16 Kasım 2009 Pazartesi

minnoşun keyfine bak sen

oturup dizi izliyoruz.bizimki mırmır dedi bir iki miyavladı.geldi benimle eşimin arasına yattı.beni sevin diye:)bir mutlu aramızda yatarken.bu hali öyle şekerdi ki.paylaşmadan geçemedim.bebek gibi de yattı bütün patiler havada.sıpa bu ya.sevilmez de napılır Allah aşkınıza?

14 Kasım 2009 Cumartesi

uzun bir aradan sonra merhaba

kaç kere başlayıp yarım bıraktım bu yazıyı.yazacak çok şey var.ama ben de yazacak iştah yok nedense.bir de hep uykuluyum.odaklanamıyorum hiçbirşeye.hemen sıkılıyorum,yoruluyorum.kafam dağınık biraz.detaylar az sonra...

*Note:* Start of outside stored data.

Lemma run_grows fuel cs : forall ptrs s ps s',
  forallb own_call cs = true ->
  break_tracked s ->
  brk s + ARENA_SIZE * Z.of_nat fuel * Z.of_nat (length cs) <= 2 ^ 64 ->
  run fuel cs ptrs s = Ret ps s' ->
  exists k, 0 <= k <= Z.of_nat fuel * Z.of_nat (length cs) /\
            grown_by (ARENA_SIZE * k) s s'.
Proof.
  induction cs as [|c rest IH]; intros ptrs s ps s' Hown Ht Hb H.
  - inversion H; subst. exists 0. split; [simpl; lia|]. rewrite Z.mul_0_r.
    apply grown_by_frame; [exact Ht|apply same_frame_refl].
  - cbn [forallb] in Hown. apply andb_prop in Hown as (Hc & Hown).
    cbn [length] in *. rewrite Nat2Z.inj_succ in *.
    destruct c as [size|k|n]; [| |discriminate Hc]; cbn [run] in H.
    + apply bind_ret_inv in H as (p & s1 & H1 & H).
      assert (Hb1 : brk s + ARENA_SIZE * Z.of_nat fuel <= 2 ^ 64)
        by (unfold ARENA_SIZE in *; nia).
      destruct (allocate_object_grows _ _ _ _ _ Ht Hb1 H1) as (k1 & Hk1 & G1).
      pose proof (grown_by_brk _ _ _ G1) as Eb.
      assert (Ht1 : break_tracked s1).
      { apply (break_tracked_grown (ARENA_SIZE * k1) s);
          [unfold ARENA_SIZE; lia|exact Ht|exact G1]. }
      assert (Hb2 : brk s1 + ARENA_SIZE * Z.of_nat fuel * Z.of_nat (length rest)
                    <= 2 ^ 64) by (unfold ARENA_SIZE in *; nia).
      destruct (IH _ _ _ _ Hown Ht1 Hb2 H) as (k2 & Hk2 & G2).
      exists (k1 + k2). split; [nia|].
      replace (ARENA_SIZE * (k1 + k2)) with (ARENA_SIZE * k1 + ARENA_SIZE * k2) by lia.
      exact (grown_by_trans _ _ _ _ _ G1 G2).
    + apply bind_ret_inv in H as ([] & s1 & H1 & H).
      assert (F : same_frame s s1).
      { exact (my_free_frame _ _ _ H1). }
      assert (Ht1 : break_tracked s1).
      { apply (break_tracked_grown 0 s); [lia|exact Ht|].
        apply grown_by_frame; assumption. }
      assert (Eb : brk s1 = brk s) by (apply same_frame_fields in F; tauto).
      assert (Hb2 : brk s1 + ARENA_SIZE * Z.of_nat fuel * Z.of_nat (length rest)
                    <= 2 ^ 64) by (unfold ARENA_SIZE in *; nia).
      destruct (IH _ _ _ _ Hown Ht1 Hb2 H) as (k2 & Hk2 & G2).
      exists k2. split; [nia|]. exact (grown_by_frame_l _ _ _ _ F G2).
Qed.

(** ** Initialisation *)

Lemma mapped_static s a n :
  sentinels s <= a -> a + n <= sentinels s + sizeof_header * N_LISTS ->
  mapped s a n = true.
Proof. unfold mapped. intros H1 H2. lia. Qed.

Ltac static_mapped :=
  apply mapped_static;
  unfold sentinel, sizeof_header, N_LISTS, off_next, off_prev in *;
  cbn [sentinels set_mem]; lia.

Lemma init_sentinels_run n : forall i s,
  0 <= i -> i + Z.of_nat n <= N_LISTS ->
  exists m',
    init_sentinels n i s = Ret tt (set_mem m' s) /\
    (forall j, i <= j < i + Z.of_nat n ->
       Mem.load64 m' (sentinel s j + off_next) = Word.u64 (sentinel s j) /\
       Mem.load64 m' (sentinel s j + off_prev) = Word.u64 (sentinel s j)) /\
    (forall a, a + 8 <= sentinel s i + off_next \/
               sentinel s (i + Z.of_nat n) <= a ->
       Mem.load64 m' a = Mem.load64 (mem s) a).
Proof.
  induction n as [|k IH]; intros i s Hi Hn.
  - exists (mem s). split; [|split].
    + cbn [init_sentinels]. unfold ret. destruct s; reflexivity.
    + intros j Hj. lia.
    + reflexivity.
  - rewrite Nat2Z.inj_succ in *. cbn [init_sentinels].
    unfold bind at 1. unfold get_state.
    unfold bind at 1. unfold store_next.
    rewrite store_mapped by static_mapped.
    unfold bind at 1. unfold store_prev.
    rewrite store_mapped by static_mapped.
    cbn [mem set_mem].
    set (m2 := Mem.store64 (Mem.store64 (mem s) _ _) _ _).
    destruct (IH (i + 1) (set_mem m2 (set_mem (Mem.store64 (mem s) (sentinel s i + off_next) (sentinel s i)) s)))
      as (m' & Hrun & Hin & Hout); [lia|lia|].
    exists m'. split; [|split].
    + rewrite Hrun. reflexivity.
    + intros j Hj. destruct (Z.eq_dec j i) as [->|Hne].
      * change (sentinel (set_mem _ _) ?x) with (sentinel s x) in Hout.
        cbn [mem set_mem] in Hout.
        rewrite !Hout by (unfold sentinel, sizeof_header, off_next, off_prev; lia).
        unfold m2. split.
        -- rewrite load64_store64_other by (unfold off_next, off_prev; lia).
           apply load64_store64_same.
        -- apply load64_store64_same.
      * apply Hin. lia.
    + intros a Ha.
      change (sentinel (set_mem _ _) ?x) with (sentinel s x) in Hout.
      cbn [mem set_mem] in Hout.
      rewrite Hout.
      * unfold m2.
        rewrite !load64_store64_other
          by (unfold sentinel, sizeof_header, off_next, off_prev in *; lia).
        reflexivity.
      * replace (i + 1 + Z.of_nat k) with (i + Z.succ (Z.of_nat k)) by lia.
        unfold sentinel, sizeof_header, off_next, off_prev in *. lia.
Qed.

Ltac simpl_state :=
  cbn [mem sentinels heap_start brk lastFencePost base osChunkList
       numOsChunks stdout stderr set_mem set_brk set_lastFencePost set_base
       set_osChunk set_numOsChunks loaded].

Lemma init_run (sent brk0 : Z) :
  0 <= sent -> sent + sizeof_header * N_LISTS <= 2 ^ 64 ->
  0 <= brk0 -> brk0 + ARENA_SIZE <= 2 ^ 64 ->
  sent + sizeof_header * N_LISTS <= brk0 \/ brk0 + ARENA_SIZE <= sent ->
  exists s, started sent brk0 = Ret tt s /\ initial_heap sent brk0 s.
Proof.
  unfold initial_heap.
  unfold sizeof_header, N_LISTS, ARENA_SIZE, ALLOC_HEADER_SIZE.
  intros Hs Hs' Hb Hb' Hdisj.
  unfold started, init.
  unfold bind at 1.
  rewrite allocate_chunk_run
    by (unfold ALLOC_HEADER_SIZE, ARENA_SIZE; cbn [brk heap_start loaded]; lia).
  simpl_state.
  unfold ARENA_SIZE, ALLOC_HEADER_SIZE, get_header_from_offset.
  replace (Word.u64 (brk0 + 16 + - (16))) with brk0 by (rewrite u64_small; lia).
  replace (Word.u64 (brk0 + 16 - 16)) with brk0 by (rewrite u64_small; lia).
  set (m1 := write_header _ (brk0 + 16) _ _ _).
  unfold bind at 1. unfold insert_os_chunk at 1, bind at 1, get_state at 1.
  simpl_state.
  replace (0 <? MAX_OS_CHUNKS) with true by reflexivity.
  unfold modify at 1. simpl_state.
  unfold bind at 1.
  rewrite get_block_size_mapped by (apply mapped_heap; simpl_state; lia).
  simpl_state.
  assert (Hsz : Z.land (Mem.load64 m1 (brk0 + 16)) (Z.lnot state_bits) = 4064).
  { unfold m1. rewrite write_header_size. reflexivity. }
  rewrite Hsz.
  replace (Word.u64 (brk0 + 16 + 4064)) with (brk0 + 4080) by (rewrite u64_small; lia).
  unfold bind at 1, modify at 1. unfold bind at 1, modify at 1.
  simpl_state.
  unfold bind at 1.
  match goal with
  | |- context [init_sentinels ?n ?i ?st] =>
      destruct (init_sentinels_run n i st) as (m2 & Hrun & Hin & Hout);
        [lia|unfold N_LISTS; simpl; lia|rewrite Hrun]
  end.
  unfold bind at 1, get_state at 1.
  unfold sentinel in *.
  cbv beta iota delta
    [mem sentinels heap_start brk lastFencePost base osChunkList
     numOsChunks stdout stderr set_mem set_brk set_lastFencePost set_base
     set_osChunk set_numOsChunks loaded] in Hin, Hout.
  simpl_state.
  unfold N_LISTS, sizeof_header in *.
  unfold store_next, store_prev, load_next, load_prev, off_next, off_prev in *.
  unfold bind at 1. rewrite store_mapped by (apply mapped_static; unfold sizeof_header, N_LISTS; simpl_state; lia).
  unfold bind at 1. rewrite store_mapped by (apply mapped_static; unfold sizeof_header, N_LISTS; simpl_state; lia).
  unfold bind at 1. rewrite store_mapped by (apply mapped_heap; simpl_state; lia).
  rewrite store_mapped by (apply mapped_heap; simpl_state; lia).
  simpl_state.
  set (last := sent + 32 * (59 - 1)) in *.
  set (mf := Mem.store64 _ (brk0 + 16 + 24) last).
  assert (Hm2 : forall a, a + 8 <= sent + 16 \/ sent + 32 * 59 <= a ->
                          Mem.load64 m2 a = Mem.load64 m1 a).
  { intros a Ha. rewrite Hout; [reflexivity|].
    rewrite Z2Nat.id by lia. lia. }
  assert (Mhdr : forall a, brk0 <= a -> a + 8 <= brk0 + 32 \/ brk0 + 48 <= a ->
                           a + 8 <= brk0 + 4096 ->
                           Mem.load64 mf a = Mem.load64 m1 a).
  { intros a Ha1 Ha2 Ha3. unfold mf.
    rewrite !load64_store64_other by (unfold last; lia).
    apply Hm2. lia. }
  assert (Msent : forall j, 0 <= j < 59 - 1 ->
            Mem.load64 mf (sent + 32 * j + 16) = sent + 32 * j /\
            Mem.load64 mf (sent + 32 * j + 24) = sent + 32 * j).
  { intros j Hj. unfold mf.
    rewrite !load64_store64_other by (unfold last; lia).
    destruct (Hin j) as (E1 & E2); [rewrite Z2Nat.id by lia; lia|].
    rewrite E1, E2. rewrite u64_small by lia. split; reflexivity. }
  assert (Mlast : Mem.load64 mf (last + 16) = brk0 + 16 /\
                  Mem.load64 mf (last + 24) = brk0 + 16).
  { unfold mf. split.
    - rewrite !load64_store64_other by (unfold last; lia).
      rewrite load64_store64_same. apply u64_small. lia.
    - rewrite !load64_store64_other by (unfold last; lia).
      rewrite load64_store64_same. apply u64_small. lia. }
  assert (Mblk : Mem.load64 mf (brk0 + 16 + 16) = last /\
                 Mem.load64 mf (brk0 + 16 + 24) = last).
  { unfold mf. split.
    - rewrite !load64_store64_other by (unfold last; lia).
      rewrite load64_store64_same. apply u64_small. unfold last. lia.
    - rewrite load64_store64_same. apply u64_small. unfold last. lia. }
  clearbody mf. clear Hrun Hin Hout Hm2.
  cbv beta iota delta
    [mem sentinels heap_start brk lastFencePost base osChunkList
     numOsChunks stdout stderr set_mem set_brk set_lastFencePost set_base
     set_osChunk set_numOsChunks loaded].
  eexists. split; [reflexivity|].
  cbv beta iota delta
    [mem sentinels heap_start brk lastFencePost base osChunkList
     numOsChunks stdout stderr].
  repeat (split; [first [reflexivity | lia | apply lookup_insert_eq]|]).
  split.
  { intros i Hi. destruct (Msent i Hi) as (E1 & E2).
    rewrite !load_mapped
      by (apply mapped_static; unfold sizeof_header, N_LISTS; cbn [sentinels]; lia).
    cbn [mem]. rewrite E1, E2. split; reflexivity. }
  destruct Mlast as (E1 & E2). destruct Mblk as (E3 & E4).
  unfold last in *. clear last.
  rewrite !load_mapped
    by (first [ apply mapped_static; unfold sizeof_header, N_LISTS, last;
                cbn [sentinels]; lia
              | apply mapped_heap; cbn [heap_start brk]; lia ]).
  cbn [mem]. rewrite E1, E2, E3, E4.
  rewrite !get_block_state_mapped by (apply mapped_heap; cbn [heap_start brk]; lia).
  rewrite !get_block_size_mapped by (apply mapped_heap; cbn [heap_start brk]; lia).
  cbn [mem].
  rewrite !Mhdr by lia.
  unfold m1.
  rewrite write_header_state, write_header_size.
  rewrite (write_header_other _ (brk0 + 16)) by (unfold off_left_size; lia).
  rewrite (write_header_other _ (brk0 + 16)) by (unfold off_left_size; lia).
  rewrite (write_header_other _ (brk0 + 4096 - 16)) by (unfold off_left_size; lia).
  replace (brk0 + 4080) with (brk0 + 4096 - 16) by lia.
  rewrite !write_header_state.
  repeat split.
Qed.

yazmayalı hayatım bir hayli değişti.yaşadığım il,işim,evim,çevrem.en önemlisi ben.eylül'ün başında hayatımı anlamlandıran,bizi çok sevindiren bir haber aldım.ANNE OLUYORUM!!!Kocacımla benim bir parçamız,minicik bir bebişimiz olacak.ikiz şüphemiz vardı ama netleşip tek olduğunu öğrenince biraz rahatladık.o da güzel birşey ama eminim çok zor bir durum.hele benim gibi çalışan anneler için.
hamilelik çok değişik,farklı bir duygu.15.haftadayım şimdi.haftaya üçlü tarama var.heyecanla bekliyorum.ultrasonla bebeği göreceğiz.hele kalp atışlarını dinlettikleri zaman çok tuhaf oluyorum.çoğunda da ağlıyorum:((( göbüşüm de büyüdü:)akşam 8'de uyuyakalıyorum.uykucu şirin oldum:)bebişime anı defteri tutuyorum.yaşadıklarımı anlatıyorum ona.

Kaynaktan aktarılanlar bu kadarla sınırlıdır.